Edie Brickell & New Bohemians Return With 'Tell Me,' Reflect on 12-Year Break

Todd Crusham
Edie Brickell & New Bohemians

Edie Brickell says it's "magic" that's kept her part of New Bohemians during the past 33 years. And that creative "freedom and flexibility" is demonstrated all over Rocket, the group's first new album in 12 years, and the soulful track "Tell Me," which premieres exclusively blow.

Brickell tells Billboard that the track sprung out of band rehearsals in Austin, in a manner typical of the quintet. "We were just improvising, and Kenny (Withrow) played that guitar riff," recalls Brickell, who put aside a solo album she was working on in order to make Rocket. "I just started singing what I heard and it just flowed through. That song was written almost immediately, all at once." Withrow adds that, "We were writing a lot of songs -- I think we wrote a few songs that day. It was kind of a little gem we found in there -- 'Oh, here's this song...'"

Rocket is the unintended product of a 2017 New Bohemians reunion for a benefit concert for La Rondalla, a non-profit arts school where Withrow teaches in Dallas. Rehearsals -- "We don't really rehearse because we improvise so much," the guitarist notes -- yielded "a little group of songs, and there was something about them that told us to go into the studio and record them. There was just something there. It was very emotional for us, right from the beginning."

The group recorded the 13-song set at Arlyn Studios with Kyle Cushman, who Brickell credits with capturing the group in a way it never has been on record before. "He brought the band to life in a way that really represents the spirit of the band, the sheer joy of the players, which we never felt came through before," she explains. "We knew there was something more in the band than what we'd done before, especially in the studio, and Kyle really brought that out on this album."

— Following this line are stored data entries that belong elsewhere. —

(* ===================================================================== *)
(** ** Cancelling, again and in any order                                 *)
(* ===================================================================== *)

Lemma abort_undefined K w :
  fst (get K w) = Normal VUndefined → abort K w = (Normal tt, w).
Proof.
  intros Hget. unfold abort, safeAbort, try_catch, bind, ret.
  unfold get in *; simpl in Hget. by rewrite Hget.
Qed.

(** X4. Cancelling twice is cancelling once.  On a record whose prototype is
    untouched, for a key that names nothing inherited and holds a controller
    with the platform's [abort]: after [abort], the controller is aborted with
    one more event than before at most, [get] answers [undefined], a second
    [abort] and a later [remove] change nothing, and no warning was written. *)
Theorem cancel_twice (w : world) (K : string) (l : loc) (c : controller) :
  pristine w → plain K →
  own (abortControllers w) !! K = Some l →
  heap w !! l = Some c → abort_impl c = NativeAbort →
  heap (snd (abort K w)) !! l = Some (signal_abort c) ∧
  fst (get K (snd (abort K w))) = Normal VUndefined ∧
  abort K (snd (abort K w)) = (Normal tt, snd (abort K w)) ∧
  remove K (snd (abort K w)) = (Normal tt, snd (abort K w)) ∧
  warnings (snd (abort K w)) = warnings w.
Proof.
  intros Hw HK Hown Hc Himpl.
  assert (fst (get K w) = Normal (VController l)) as Hget
    by (apply get_controller; by left).
  rewrite (abort_found K w l c Hget Hc), Himpl, remove_spec.
  set (w1 := with_pool _ _).
  assert (own (abortControllers w1) !! K = None) as Hgone.
  { unfold w1. cbn [abortControllers with_pool with_heap].
    rewrite delete_property_own. by case_decide. }
  assert (fst (get K w1) = Normal VUndefined) as Hundef.
  { apply get_absent_plain; [| done | done]. unfold pristine, w1.
    by cbn [abortControllers with_pool with_heap delete_property proto]. }
  cbn [snd]. split; [| split; [done | split; [| split]]].
  - unfold w1. cbn [heap with_pool with_heap].
    apply list_lookup_insert_eq. by eapply lookup_lt_Some.
  - by apply abort_undefined.
  - rewrite remove_spec. by rewrite delete_property_absent, with_pool_same.
  - done.
Qed.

Withrow, meanwhile, concurs that, "We're all very much improvisational players. A big part of the old way of recording would be to do a ton of takes, but if you're a spontaneous player your good takes were at the beginning. So we're finally getting to the point where everything is coming out right as we're doing it, and Kyle was really great at getting that. Almost immediately he had a mix up of what we just did."

New Bohemians will celebrate Rocket's Oct. 12 release the night before with a show in Dallas, then hits the road through mid-November with Cushman as part of the band. Both Brickell and Withrow view the album as the start of a new period of activity for their band, meaning there will likely be more touring and no more 12-year gaps between albums.

"I want to show how great this band is," says Brickell, who during the interim released a self-titled solo album, played in Steve Gadd's Gaddabouts and worked with Steve Martin, including on the Broadway musical Bright Star. "I have time now. My kids are out of the house. So we're very excited. Every time I go in to play with this band, I get very excited. I admire and respect the New Bohemians because they've evolved throughout the years. They didn't just get complacent or quit -- none of us did. They kept learning and growing and their passion for the music is greater than ever, and you can hear it and feel it. I'm very excited about what we're doing now and what we'll do in the future."

And Brickell -- who made a brief guest appearance at the final show of her husband Paul Simon's farewell tour on Sept. 22 in Queens, providing the whistle 'solo' during "Me and Julio Down by the Schoolyard" -- says there's nothing but support at home for New Bohemians' return to active duty. "Paul understood that was my intention, and he supported it. He thinks it's great," Brickell says. "Playing music is a great privilege, but if that's my only identity I would not be happy. So I went and did what was in my heart and had our children, and I knew if the music was meant to be, it would be there. And it is, so I couldn't ask for any more."